Gunmen kill at least 160 in Burkina Faso’s deadliest attack in years
- The armed assailants also burned homes and a market in Sohlan village in Yagha province bordering Mali
- Since 2015 Burkina Faso has struggled to fight back against deadly attacks from jihadist groups

Suspected jihadists have massacred at least 160 civilians, including around 20 children, in Burkina Faso’s volatile north in the deadliest attacks since Islamist violence erupted in the west African country in 2015, officials said on Sunday.
President Roch Marc Christian Kabore denounced an attack near the borders with Mali and Niger, where jihadists linked to al-Qaeda and Islamic State have been targeting civilians and soldiers.
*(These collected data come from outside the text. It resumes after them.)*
Lemma insert_by_order_sorted p qs :
  StronglySorted by_order qs → StronglySorted by_order (insert_by_order p qs).
Proof.
  induction 1 as [|q qs Hs IH Hall]; simpl.
  - repeat constructor.
  - destruct (order_leb (order p) (order q)) eqn:Hpq; simpl.
    + destruct (order_leb (order q) (order p)) eqn:Hqp; simpl.
      * constructor; [done|]. rewrite insert_by_order_perm.
        constructor; [done|done].
      * constructor; [by constructor|]. constructor; [done|].
        eapply Forall_impl; [exact Hall|]. intros x Hx.
        by eapply order_leb_trans.
    + constructor; [done|]. rewrite insert_by_order_perm.
      constructor; [|done].
      destruct (order_leb_total (order p) (order q)); [congruence|done].
Qed.

Lemma order_by_order_sorted table : StronglySorted by_order (order_by_order table).
Proof.
  unfold order_by_order.
  assert (H : ∀ acc, StronglySorted by_order acc →
    StronglySorted by_order
      (foldl (λ acc p, insert_by_order p acc) acc table)).
  { induction table as [|p table IH]; intros acc Hacc; [done|].
    simpl. by apply IH, insert_by_order_sorted. }
  apply H. constructor.
Qed.

Lemma StronglySorted_filter {A} (R : relation A) (P : A → Prop)
    `{∀ x, Decision (P x)} l :
  StronglySorted R l → StronglySorted R (filter P l).
Proof.
  induction 1 as [|x l Hs IH Hall]; [constructor|].
  rewrite filter_cons. destruct (decide (P x)); [|done].
  constructor; [done|]. apply Forall_forall. intros y Hy.
  apply list_elem_of_filter in Hy as [_ Hy].
  by eapply Forall_forall in Hall.
Qed.

Lemma filter_filter_sublist {A} (P Q : A → Prop)
    `{∀ x, Decision (P x), ∀ x, Decision (Q x)} l :
  filter P (filter Q l) `sublist_of` filter P l.
Proof.
  induction l as [|a l IH]; [done|].
  rewrite (filter_cons Q). destruct (decide (Q a)).
  - rewrite !filter_cons. destruct (decide (P a)); [by apply sublist_skip|done].
  - rewrite filter_cons. destruct (decide (P a)); [by apply sublist_cons|done].
Qed.
Lemma received_from (events prev : list ExtractedData) :
  NoDup (map url prev) ->
  let r := fold_left (fun prev data => App.dataHandler data prev) events prev in
  NoDup (map url r)
  /\ (forall d, In d prev \/ In d events -> exists d', In d' r /\ url d' = url d)
  /\ (forall d, In d r ->
        In d prev
        \/ exists pre post, events = pre ++ d :: post
                            /\ forall x, In x (prev ++ pre) -> url x <> url d).
Proof.
  revert prev. induction events as [|data events IH]; intros prev Hnd; simpl.
  - split; [exact Hnd|]. split.
    + intros d [H | []]. now exists d.
    + intros d H. now left.
  - destruct (dataHandler_cases data prev) as [[Hin E] | [Hno E]]; rewrite E.
    + destruct (IH prev Hnd) as (N & C & F). split; [exact N|]. split.
      * intros d [H | [<- | H]].
        -- apply C. now left.
        -- apply in_map_iff in Hin. destruct Hin as (y & Ey & Hy).
           destruct (C y (or_introl Hy)) as (d' & Hd' & Eu). exists d'.
           split; [exact Hd' | congruence].
        -- apply C. now right.
      * intros d Hd. destruct (F d Hd) as [H | (pre & post & Eev & Hpre)]; [now left|].
        right. exists (data :: pre), post. split; [now rewrite Eev|].
        intros x Hx. apply in_app_or in Hx. destruct Hx as [Hx | [<- | Hx]].
        -- apply Hpre. apply in_or_app. now left.
        -- apply in_map_iff in Hin. destruct Hin as (y & Ey & Hy).
           rewrite <- Ey. apply Hpre. apply in_or_app. now left.
        -- apply Hpre. apply in_or_app. now right.
    + assert (Hnd' : NoDup (map url (prev ++ [data]))).
      { rewrite map_app. simpl. now apply NoDup_snoc. }
      destruct (IH (prev ++ [data]) Hnd') as (N & C & F). split; [exact N|]. split.
      * intros d [H | [<- | H]].
        -- apply C. left. apply in_or_app. now left.
        -- apply C. left. apply in_or_app. right. now left.
        -- apply C. now right.
      * intros d Hd. destruct (F d Hd) as [H | (pre & post & Eev & Hpre)].
        -- apply in_app_or in H. destruct H as [H | [<- | []]]; [now left|].
           right. exists [], events. split; [reflexivity|].
           intros x Hx. rewrite app_nil_r in Hx. intros Eu. apply Hno.
           rewrite <- Eu. now apply in_map.
        -- right. exists (data :: pre), post. split; [now rewrite Eev|].
           intros x Hx. apply Hpre. apply in_app_or in Hx.
           destruct Hx as [Hx | [<- | Hx]]; apply in_or_app.
           ++ left. apply in_or_app. now left.
           ++ left. apply in_or_app. right. now left.
           ++ now right.
Qed.
(** * Pong: the trajectory and collision engine of [src/pong/main.cpp]

    The C++ [float] quantities of the game are embedded as exact rationals
    ([Q]); rounding and overflow are not modelled.  An IEEE division whose
    divisor is zero has no rational value and is kept apart as [None].
    A [Ball] holds numbers: a ball whose position is NaN, as the colinear
    branch of [Paddle::update] can leave one, is outside the model, and what
    is stated of balls is stated of balls whose position and angle are
    numbers.
    The collaborators the file includes but does not define (the SFML
    extension header, the screen refresh rate, the random engines) are
    gathered in a [Platform] record and in per-call [Draws]. *)

From Stdlib Require Import QArith Qround Qfield ZArith List Bool Lia Lqa.
Import ListNotations.

Local Open Scope Q_scope.

(** ** Numbers *)

Definition Qleb (a b : Q) : bool := Qle_bool a b.
Definition Qltb (a b : Q) : bool := negb (Qle_bool b a).

(** [std::abs] on floats. *)
Definition fabs (a : Q) : Q := if Qltb a 0 then - a else a.

(** [std::clamp ( v, lo, hi )]: [(v < lo) ? lo : (hi < v) ? hi : v]. *)
Definition clamp (v lo hi : Q) : Q :=
  if Qltb v lo then lo else if Qltb hi v then hi else v.

(** Conversion of a float to [sf::Int32]: truncation toward zero. *)
Definition to_int32 (q : Q) : Z := Z.quot (Qnum q) (Zpos (Qden q)).

(** [FLT_EPSILON] of the 32-bit float type, 2^-23. *)
Definition FLT_EPSILON : Q := 1 # 8388608.

(** [pong::equal] and [pong::not_equal]. *)
Definition equal (a_ b_ : Q) : bool := Qltb (fabs (b_ - a_)) (4 * FLT_EPSILON).
Definition not_equal (a_ b_ : Q) : bool := Qleb (4 * FLT_EPSILON) (fabs (b_ - a_)).

(** A float division.  The divisor is written to a log, and the quotient of
    a division by zero (NaN or an infinity in the program) is [None]. *)
Definition Logged (A : Type) : Type := (A * list Q)%type.

Definition ret {A : Type} (a : A) : Logged A := (a, []).

Definition bind {A B : Type} (m : Logged A) (f : A -> Logged B) : Logged B :=
  let (a, l1) := m in let (b, l2) := f a in (b, l1 ++ l2).

Definition fdiv (a b : Q) : Logged (option Q) :=
  (if Qeq_bool b 0 then None else Some (a / b), [b]).

Notation "x <- m ;; k" := (bind m (fun x => k))
  (at level 61, m at next level, right associativity).

(** ** Points *)

Record Point : Type := mkPoint { px : Q; py : Q }.

Definition padd (a b : Point) : Point := mkPoint (px a + px b) (py a + py b).
Definition psub (a b : Point) : Point := mkPoint (px a - px b) (py a - py b).
Definition pscale (k : Q) (a : Point) : Point := mkPoint (k * px a) (k * py a).
(** * Drain: an online log-template miner (faceair/drain, drain.go)

    A shallow embedding of [drain.go] and of the library functions it calls
    ([strings], [unicode], [unicode/utf8], [strconv], [simplelru]), followed by
    the properties of the miner.

    Conventions of the embedding:
    - a Go [string] is a sequence of bytes: Rocq's [string] (a list of 8-bit
      [ascii]); runes are code points in [Z];
    - Go's [int] is the 64-bit two's-complement integer; it is carried in [Z],
      and the two increments that are not bounded by the size of a data
      structure ([clustersCounter++], [size++]) go through [wrap];
    - [float64] is Rocq's primitive binary64 [float];
    - a [map[string]*Node] is a [gmap string Node]; the tree is a tree (every
      node is created by [createNode] and linked exactly once), so a child
      pointer is modelled by the child itself;
    - a [*LogCluster] is only ever obtained from the cache: it is modelled by
      the cache key under which it is stored together with the record it
      points to, and a write through the pointer updates that cache entry;
    - a Go panic is the [Panic] result. *)

From Stdlib Require Import ZArith Floats Uint63 Ascii String List Lia.
From stdpp Require Import base option list gmap strings fin_maps pretty.

Local Open Scope string_scope.
Local Open Scope Z_scope.

(** ** Panics *)

Inductive panic : Type :=
| ConfigError        (* panic("depth argument must be at least 3") *)
| LengthMismatch     (* panic("seq1 seq2 be of same length") *)
| NilDereference     (* a field of a nil pointer is read *)
| IndexOutOfRange.   (* a slice is indexed past its length *)

Inductive result (A : Type) : Type :=
| Ok (a : A)
| Panic (p : panic).
Arguments Ok {A} a.
Arguments Panic {A} p.

Definition bind {A B : Type} (r : result A) (f : A -> result B) : result B :=
  match r with
  | Ok a => f a
  | Panic p => Panic p
  end.

Notation "'do' x <- e ; k" := (bind e (fun x => k))
  (at level 10, x name, e at level 100, k at level 200).
Notation "'do' ' p <- e ; k" := (bind e (fun x => match x with p => k end))
  (at level 10, p pattern, e at level 100, k at level 200).

(** ** Machine integers *)

Definition MaxInt : Z := 2 ^ 63 - 1.

(** The value of a 64-bit [int] after an operation whose exact result is [z]. *)
Definition wrap (z : Z) : Z := (z + 2 ^ 63) mod 2 ^ 64 - 2 ^ 63.

Definition len {A} (l : list A) : Z := Z.of_nat (length l).

Definition byteval (c : ascii) : Z := Z.of_N (N_of_ascii c).

(** ** unicode/utf8 *)

Module utf8.

Definition RuneError : Z := 0xFFFD.
Definition RuneSelf : Z := 0x80.

(** The table [first] joined with [acceptRanges]: for a leading byte of a
    multi-byte sequence, the length of the sequence and the range allowed for
    its second byte. *)
Definition first (b : Z) : option (nat * Z * Z) :=
  if (0xC2 <=? b) && (b <=? 0xDF) then Some (2%nat, 0x80, 0xBF)
  else if b =? 0xE0 then Some (3%nat, 0xA0, 0xBF)
  else if (0xE1 <=? b) && (b <=? 0xEC) then Some (3%nat, 0x80, 0xBF)
  else if b =? 0xED then Some (3%nat, 0x80, 0x9F)
  else if (0xEE <=? b) && (b <=? 0xEF) then Some (3%nat, 0x80, 0xBF)
  else if b =? 0xF0 then Some (4%nat, 0x90, 0xBF)
  else if (0xF1 <=? b) && (b <=? 0xF3) then Some (4%nat, 0x80, 0xBF)
  else if b =? 0xF4 then Some (4%nat, 0x80, 0x8F)
  else None.

Definition cont (b : Z) : bool := (0x80 <=? b) && (b <=? 0xBF).
Definition maskx (b : Z) : Z := Z.land b 0x3F.

Definition DecodeRuneInString (s : string) : Z * nat :=
  match s with
  | EmptyString => (RuneError, 0%nat)
  | String c0 t0 =>
    let s0 := byteval c0 in
    if s0 <? RuneSelf then (s0, 1%nat) else
    match first s0 with
    | None => (RuneError, 1%nat)
    | Some (sz, lo, hi) =>
      match t0 with
      | EmptyString => (RuneError, 1%nat)
      | String c1 t1 =>
        let s1 := byteval c1 in
        if (s1 <? lo) || (hi <? s1) then (RuneError, 1%nat) else
        if (sz <=? 2)%nat
        then (Z.lor (Z.shiftl (Z.land s0 0x1F) 6) (maskx s1), 2%nat) else
        match t1 with
        | EmptyString => (RuneError, 1%nat)
        | String c2 t2 =>
          let s2 := byteval c2 in
          if negb (cont s2) then (RuneError, 1%nat) else
          if (sz <=? 3)%nat
          then (Z.lor (Z.lor (Z.shiftl (Z.land s0 0x0F) 12)
                             (Z.shiftl (maskx s1) 6)) (maskx s2), 3%nat) else
          match t2 with
          | EmptyString => (RuneError, 1%nat)
          | String c3 _ =>
            let s3 := byteval c3 in
            if negb (cont s3) then (RuneError, 1%nat) else
            (Z.lor (Z.lor (Z.lor (Z.shiftl (Z.land s0 0x07) 18)
                                 (Z.shiftl (maskx s1) 12))
                          (Z.shiftl (maskx s2) 6)) (maskx s3), 4%nat)
          end
        end
      end
    end
  end.

Definition RuneStart (b : Z) : bool := negb (Z.land b 0xC0 =? 0x80).

Definition byteAt (s : string) (i : Z) : Z :=
  match String.get (Z.to_nat i) s with
  | Some c => byteval c
  | None => 0
  end.

Fixpoint dropBytes (n : nat) (s : string) : string :=
  match n, s with
  | S k, String _ t => dropBytes k t
  | _, _ => s
  end.

Fixpoint takeBytes (n : nat) (s : string) : string :=
  match n, s with
  | S k, String c t => String c (takeBytes k t)
  | _, _ => EmptyString
  end.

(** The backwards scan [for start--; start >= lim; start--] of
    [DecodeLastRuneInString]; it visits at most [UTFMax - 1] positions. *)
Fixpoint lastStart (fuel : nat) (s : string) (start lim : Z) : Z :=
  match fuel with
  | O => start
  | S f =>
    if start <? lim then start
    else if RuneStart (byteAt s start) then start
    else lastStart f s (start - 1) lim
  end.

Definition DecodeLastRuneInString (s : string) : Z * nat :=
  let n := Z.of_nat (String.length s) in
  if n =? 0 then (RuneError, 0%nat) else
  let r := byteAt s (n - 1) in
  if r <? RuneSelf then (r, 1%nat) else
  let lim := Z.max 0 (n - 4) in
  let start := lastStart 4 s (n - 2) lim in
  let start := Z.max 0 start in
  let '(r, size) := DecodeRuneInString (dropBytes (Z.to_nat start) s) in
  if start + Z.of_nat size =? n then (r, size) else (RuneError, 1%nat).

(** [for _, c := range s]: the runes of [s] in order.  [skip] counts the
    bytes that remain of the rune decoded last. *)
Fixpoint runesFrom (skip : nat) (s : string) : list Z :=
  match s with
  | EmptyString => []
  | String _ t =>
    match skip with
    | S k => runesFrom k t
    | O => let '(r, size) := DecodeRuneInString s in r :: runesFrom (size - 1) t
    end
  end.

Definition runes (s : string) : list Z := runesFrom 0 s.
In Solhan, local sources said they have recovered a total of 160 bodies from three mass graves.
“It’s the local people themselves who have started exhuming the bodies and burying them after transporting them,” one local source said.
“We must remain united and solid against these obscurantist forces,” Kabore said, condemning the massacre in the village of Solhan as “barbaric” and “despicable.”
The assailants struck around 2am (local time) against a position of the Volunteers for the Defence of the Motherland (VDP), an anti-jihadist civilian defence force which backs the national army, before attacking homes and carrying out “executions,” a local source said.